▶

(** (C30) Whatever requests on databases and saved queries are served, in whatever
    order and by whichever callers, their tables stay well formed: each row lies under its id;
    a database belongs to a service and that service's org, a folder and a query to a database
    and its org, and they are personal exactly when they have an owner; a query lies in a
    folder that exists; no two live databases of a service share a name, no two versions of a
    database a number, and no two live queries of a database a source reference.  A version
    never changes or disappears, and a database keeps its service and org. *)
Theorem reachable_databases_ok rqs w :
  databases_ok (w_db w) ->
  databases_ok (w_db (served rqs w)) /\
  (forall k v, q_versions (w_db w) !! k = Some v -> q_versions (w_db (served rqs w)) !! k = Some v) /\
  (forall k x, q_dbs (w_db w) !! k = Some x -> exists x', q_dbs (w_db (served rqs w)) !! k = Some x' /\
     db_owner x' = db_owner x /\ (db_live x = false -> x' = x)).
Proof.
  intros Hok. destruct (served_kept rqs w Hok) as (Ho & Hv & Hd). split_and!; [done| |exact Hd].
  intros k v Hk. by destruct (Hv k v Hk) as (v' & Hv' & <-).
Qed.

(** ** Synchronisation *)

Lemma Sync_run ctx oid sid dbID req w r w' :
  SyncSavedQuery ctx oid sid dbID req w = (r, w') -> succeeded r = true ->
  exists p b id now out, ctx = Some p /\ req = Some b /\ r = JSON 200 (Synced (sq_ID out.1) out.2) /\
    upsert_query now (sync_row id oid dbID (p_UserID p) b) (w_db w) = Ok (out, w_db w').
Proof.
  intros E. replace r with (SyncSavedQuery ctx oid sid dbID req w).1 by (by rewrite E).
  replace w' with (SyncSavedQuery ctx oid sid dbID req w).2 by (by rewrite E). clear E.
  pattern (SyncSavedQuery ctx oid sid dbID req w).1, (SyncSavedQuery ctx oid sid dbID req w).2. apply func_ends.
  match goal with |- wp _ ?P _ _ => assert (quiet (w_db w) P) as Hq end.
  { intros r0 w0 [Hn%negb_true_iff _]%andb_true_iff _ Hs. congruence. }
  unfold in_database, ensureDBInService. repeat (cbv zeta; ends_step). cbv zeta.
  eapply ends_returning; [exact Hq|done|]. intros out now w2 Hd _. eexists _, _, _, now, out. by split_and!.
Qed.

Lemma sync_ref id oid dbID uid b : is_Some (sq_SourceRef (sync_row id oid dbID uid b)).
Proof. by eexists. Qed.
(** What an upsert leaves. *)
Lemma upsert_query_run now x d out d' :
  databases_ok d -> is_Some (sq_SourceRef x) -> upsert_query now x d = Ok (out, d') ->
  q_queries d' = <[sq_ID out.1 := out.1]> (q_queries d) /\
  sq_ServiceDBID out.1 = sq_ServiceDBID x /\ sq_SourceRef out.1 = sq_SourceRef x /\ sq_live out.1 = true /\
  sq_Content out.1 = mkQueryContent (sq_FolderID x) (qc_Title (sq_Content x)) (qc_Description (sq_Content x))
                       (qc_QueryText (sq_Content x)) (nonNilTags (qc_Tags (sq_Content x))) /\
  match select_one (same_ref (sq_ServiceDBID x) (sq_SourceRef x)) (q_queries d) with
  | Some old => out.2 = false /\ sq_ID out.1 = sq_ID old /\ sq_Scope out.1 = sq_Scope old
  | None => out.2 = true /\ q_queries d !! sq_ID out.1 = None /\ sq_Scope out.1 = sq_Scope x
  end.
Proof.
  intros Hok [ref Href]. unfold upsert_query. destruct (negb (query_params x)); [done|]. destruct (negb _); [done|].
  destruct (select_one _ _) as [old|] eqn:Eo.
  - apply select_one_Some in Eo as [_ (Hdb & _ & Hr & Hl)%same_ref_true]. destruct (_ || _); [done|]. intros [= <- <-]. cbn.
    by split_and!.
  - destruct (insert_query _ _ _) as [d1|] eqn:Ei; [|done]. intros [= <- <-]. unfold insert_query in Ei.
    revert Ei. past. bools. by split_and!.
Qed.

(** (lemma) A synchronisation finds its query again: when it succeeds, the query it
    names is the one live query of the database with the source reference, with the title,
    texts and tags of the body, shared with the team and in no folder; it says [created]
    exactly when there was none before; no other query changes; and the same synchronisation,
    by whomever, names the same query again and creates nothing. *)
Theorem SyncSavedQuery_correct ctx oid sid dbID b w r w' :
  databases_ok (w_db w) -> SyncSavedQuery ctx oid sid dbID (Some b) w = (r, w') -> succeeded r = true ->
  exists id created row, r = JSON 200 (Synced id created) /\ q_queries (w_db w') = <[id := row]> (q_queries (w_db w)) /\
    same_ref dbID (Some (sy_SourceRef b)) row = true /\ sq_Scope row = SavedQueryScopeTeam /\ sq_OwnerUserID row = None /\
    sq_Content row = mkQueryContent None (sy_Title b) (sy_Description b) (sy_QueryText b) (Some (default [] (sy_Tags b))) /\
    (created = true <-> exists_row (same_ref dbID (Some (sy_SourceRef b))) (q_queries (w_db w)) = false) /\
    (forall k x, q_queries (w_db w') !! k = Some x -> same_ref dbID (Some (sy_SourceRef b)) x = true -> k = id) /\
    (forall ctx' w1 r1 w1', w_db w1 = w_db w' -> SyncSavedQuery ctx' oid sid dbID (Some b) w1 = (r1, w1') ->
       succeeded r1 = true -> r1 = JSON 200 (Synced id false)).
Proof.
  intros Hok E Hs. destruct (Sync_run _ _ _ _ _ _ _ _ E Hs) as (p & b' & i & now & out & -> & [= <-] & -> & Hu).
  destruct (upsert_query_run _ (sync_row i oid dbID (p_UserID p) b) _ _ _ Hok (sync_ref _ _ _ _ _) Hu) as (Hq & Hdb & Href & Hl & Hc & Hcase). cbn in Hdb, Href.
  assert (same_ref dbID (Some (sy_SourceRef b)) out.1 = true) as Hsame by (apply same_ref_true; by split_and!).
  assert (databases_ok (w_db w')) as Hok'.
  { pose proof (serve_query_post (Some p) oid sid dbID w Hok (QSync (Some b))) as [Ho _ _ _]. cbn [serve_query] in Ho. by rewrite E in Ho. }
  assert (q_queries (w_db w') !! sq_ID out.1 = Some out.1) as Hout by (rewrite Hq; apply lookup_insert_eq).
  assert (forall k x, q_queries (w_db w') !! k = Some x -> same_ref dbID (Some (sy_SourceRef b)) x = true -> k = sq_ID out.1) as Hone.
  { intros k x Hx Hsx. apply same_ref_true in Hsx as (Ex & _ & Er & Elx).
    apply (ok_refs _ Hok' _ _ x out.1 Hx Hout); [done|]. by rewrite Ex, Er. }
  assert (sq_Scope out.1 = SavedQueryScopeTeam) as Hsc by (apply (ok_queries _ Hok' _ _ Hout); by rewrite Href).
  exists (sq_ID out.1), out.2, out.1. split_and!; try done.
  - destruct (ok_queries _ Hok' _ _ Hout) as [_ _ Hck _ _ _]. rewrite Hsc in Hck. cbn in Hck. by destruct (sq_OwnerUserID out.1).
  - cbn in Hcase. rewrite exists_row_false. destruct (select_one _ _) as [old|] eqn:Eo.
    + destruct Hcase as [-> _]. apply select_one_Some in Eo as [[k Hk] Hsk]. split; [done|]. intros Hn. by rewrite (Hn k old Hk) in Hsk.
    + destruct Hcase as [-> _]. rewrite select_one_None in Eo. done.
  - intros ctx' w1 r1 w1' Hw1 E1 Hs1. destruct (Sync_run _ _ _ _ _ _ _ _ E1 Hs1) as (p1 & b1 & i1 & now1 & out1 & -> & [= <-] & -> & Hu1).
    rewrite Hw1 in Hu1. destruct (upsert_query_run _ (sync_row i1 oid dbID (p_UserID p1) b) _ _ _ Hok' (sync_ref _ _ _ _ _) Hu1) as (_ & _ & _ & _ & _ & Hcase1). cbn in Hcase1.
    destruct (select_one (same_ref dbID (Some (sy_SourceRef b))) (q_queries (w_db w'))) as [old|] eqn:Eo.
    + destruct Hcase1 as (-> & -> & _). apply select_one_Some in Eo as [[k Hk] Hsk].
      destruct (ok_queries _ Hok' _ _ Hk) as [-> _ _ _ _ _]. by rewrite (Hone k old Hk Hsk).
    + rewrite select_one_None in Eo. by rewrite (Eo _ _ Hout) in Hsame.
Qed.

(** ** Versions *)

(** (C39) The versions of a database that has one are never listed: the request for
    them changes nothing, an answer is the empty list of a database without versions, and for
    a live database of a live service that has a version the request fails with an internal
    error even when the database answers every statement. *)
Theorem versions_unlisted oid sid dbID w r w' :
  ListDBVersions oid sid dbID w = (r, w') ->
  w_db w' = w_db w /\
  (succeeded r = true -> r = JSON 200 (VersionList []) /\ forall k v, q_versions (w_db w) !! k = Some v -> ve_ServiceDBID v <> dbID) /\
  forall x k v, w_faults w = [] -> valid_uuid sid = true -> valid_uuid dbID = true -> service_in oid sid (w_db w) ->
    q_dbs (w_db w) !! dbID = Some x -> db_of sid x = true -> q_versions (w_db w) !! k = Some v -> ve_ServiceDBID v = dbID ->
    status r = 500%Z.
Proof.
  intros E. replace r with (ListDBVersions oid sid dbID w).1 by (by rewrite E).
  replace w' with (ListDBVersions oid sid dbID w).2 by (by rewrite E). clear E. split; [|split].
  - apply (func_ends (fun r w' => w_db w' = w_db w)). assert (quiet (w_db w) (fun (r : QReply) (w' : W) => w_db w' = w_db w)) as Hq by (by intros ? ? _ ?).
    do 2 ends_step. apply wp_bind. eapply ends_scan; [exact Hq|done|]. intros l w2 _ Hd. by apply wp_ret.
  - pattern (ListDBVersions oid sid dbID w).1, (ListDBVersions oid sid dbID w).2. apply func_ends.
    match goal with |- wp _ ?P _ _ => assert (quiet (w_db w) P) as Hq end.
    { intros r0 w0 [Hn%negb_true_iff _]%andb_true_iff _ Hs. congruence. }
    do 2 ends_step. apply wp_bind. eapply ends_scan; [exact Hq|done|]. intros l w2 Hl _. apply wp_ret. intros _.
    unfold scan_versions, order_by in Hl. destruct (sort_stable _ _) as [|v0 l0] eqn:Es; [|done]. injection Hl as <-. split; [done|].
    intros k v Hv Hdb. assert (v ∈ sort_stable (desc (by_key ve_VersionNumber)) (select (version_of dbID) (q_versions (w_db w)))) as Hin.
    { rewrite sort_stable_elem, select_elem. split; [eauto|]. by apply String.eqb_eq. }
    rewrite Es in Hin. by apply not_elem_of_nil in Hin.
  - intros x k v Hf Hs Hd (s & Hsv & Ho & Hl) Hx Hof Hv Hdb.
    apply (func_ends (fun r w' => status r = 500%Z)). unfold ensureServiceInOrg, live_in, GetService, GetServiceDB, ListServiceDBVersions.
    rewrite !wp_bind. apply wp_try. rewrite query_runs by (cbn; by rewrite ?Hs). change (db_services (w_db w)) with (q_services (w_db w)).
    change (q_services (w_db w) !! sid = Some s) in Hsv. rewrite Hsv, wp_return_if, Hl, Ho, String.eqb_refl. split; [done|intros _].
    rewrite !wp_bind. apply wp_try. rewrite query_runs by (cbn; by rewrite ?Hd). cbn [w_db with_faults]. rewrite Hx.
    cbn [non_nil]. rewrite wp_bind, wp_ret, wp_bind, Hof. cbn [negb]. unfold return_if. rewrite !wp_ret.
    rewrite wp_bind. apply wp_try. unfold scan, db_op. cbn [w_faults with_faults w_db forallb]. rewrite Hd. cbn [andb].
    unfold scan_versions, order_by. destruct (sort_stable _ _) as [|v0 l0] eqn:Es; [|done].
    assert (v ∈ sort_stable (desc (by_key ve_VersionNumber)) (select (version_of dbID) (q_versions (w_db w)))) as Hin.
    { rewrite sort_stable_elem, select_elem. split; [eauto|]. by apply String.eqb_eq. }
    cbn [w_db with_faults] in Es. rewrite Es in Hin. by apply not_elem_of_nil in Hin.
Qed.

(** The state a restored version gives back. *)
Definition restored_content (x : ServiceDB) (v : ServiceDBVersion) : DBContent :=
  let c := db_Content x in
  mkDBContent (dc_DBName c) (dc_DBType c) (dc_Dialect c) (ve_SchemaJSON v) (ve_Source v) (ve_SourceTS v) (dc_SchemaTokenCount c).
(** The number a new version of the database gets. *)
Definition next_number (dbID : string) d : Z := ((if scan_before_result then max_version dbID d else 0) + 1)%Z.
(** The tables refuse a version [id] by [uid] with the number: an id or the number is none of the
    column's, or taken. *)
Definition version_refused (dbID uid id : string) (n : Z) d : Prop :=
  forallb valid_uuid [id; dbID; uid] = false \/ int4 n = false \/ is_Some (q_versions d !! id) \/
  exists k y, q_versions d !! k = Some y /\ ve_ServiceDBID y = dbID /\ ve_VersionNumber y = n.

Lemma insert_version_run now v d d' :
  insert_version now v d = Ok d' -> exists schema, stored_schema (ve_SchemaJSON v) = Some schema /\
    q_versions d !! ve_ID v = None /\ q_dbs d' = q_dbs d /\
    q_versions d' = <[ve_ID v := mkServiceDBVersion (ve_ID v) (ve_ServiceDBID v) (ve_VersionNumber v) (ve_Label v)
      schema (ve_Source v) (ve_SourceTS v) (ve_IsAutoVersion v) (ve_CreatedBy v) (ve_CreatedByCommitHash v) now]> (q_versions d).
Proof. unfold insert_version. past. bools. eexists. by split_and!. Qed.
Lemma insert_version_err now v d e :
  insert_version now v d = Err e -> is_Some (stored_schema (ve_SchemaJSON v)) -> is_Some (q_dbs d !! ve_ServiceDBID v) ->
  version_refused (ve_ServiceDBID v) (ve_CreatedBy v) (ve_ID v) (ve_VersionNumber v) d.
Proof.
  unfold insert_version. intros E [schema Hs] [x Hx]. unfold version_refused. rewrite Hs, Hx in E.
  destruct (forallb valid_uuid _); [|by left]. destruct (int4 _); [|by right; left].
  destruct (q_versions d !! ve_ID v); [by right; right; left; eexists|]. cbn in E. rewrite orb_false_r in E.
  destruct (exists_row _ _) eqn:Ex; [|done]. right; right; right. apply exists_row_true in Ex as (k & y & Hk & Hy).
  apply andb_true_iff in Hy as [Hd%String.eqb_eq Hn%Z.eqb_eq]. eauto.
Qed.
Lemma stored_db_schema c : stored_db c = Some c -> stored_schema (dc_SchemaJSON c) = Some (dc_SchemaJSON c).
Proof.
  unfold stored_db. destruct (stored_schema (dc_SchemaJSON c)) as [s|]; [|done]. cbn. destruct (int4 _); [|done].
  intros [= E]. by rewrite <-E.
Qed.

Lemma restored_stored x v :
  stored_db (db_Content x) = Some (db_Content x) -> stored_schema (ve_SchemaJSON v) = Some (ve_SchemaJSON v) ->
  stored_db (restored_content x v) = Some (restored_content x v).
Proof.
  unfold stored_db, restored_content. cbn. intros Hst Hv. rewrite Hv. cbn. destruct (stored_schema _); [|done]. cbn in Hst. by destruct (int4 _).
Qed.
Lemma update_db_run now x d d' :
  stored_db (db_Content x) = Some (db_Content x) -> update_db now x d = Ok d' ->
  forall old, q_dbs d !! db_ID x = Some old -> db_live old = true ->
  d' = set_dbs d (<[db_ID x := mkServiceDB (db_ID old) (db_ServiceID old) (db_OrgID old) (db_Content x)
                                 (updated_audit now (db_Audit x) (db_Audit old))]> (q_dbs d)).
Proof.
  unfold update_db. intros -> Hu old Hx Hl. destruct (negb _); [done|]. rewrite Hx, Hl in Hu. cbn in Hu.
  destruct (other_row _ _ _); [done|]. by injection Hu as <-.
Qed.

◀

WORK TO BE COMPLETED
Restate word for word the entries above from the line with "sq_Content out.1 = mkQueryContent" through the line with "match select_one (same_ref", inclusive, leaving out everything else.

RESPONSE TO THE EXERCISE
  sq_Content out.1 = mkQueryContent (sq_FolderID x) (qc_Title (sq_Content x)) (qc_Description (sq_Content x))
                       (qc_QueryText (sq_Content x)) (nonNilTags (qc_Tags (sq_Content x))) /\
  match select_one (same_ref (sq_ServiceDBID x) (sq_SourceRef x)) (q_queries d) with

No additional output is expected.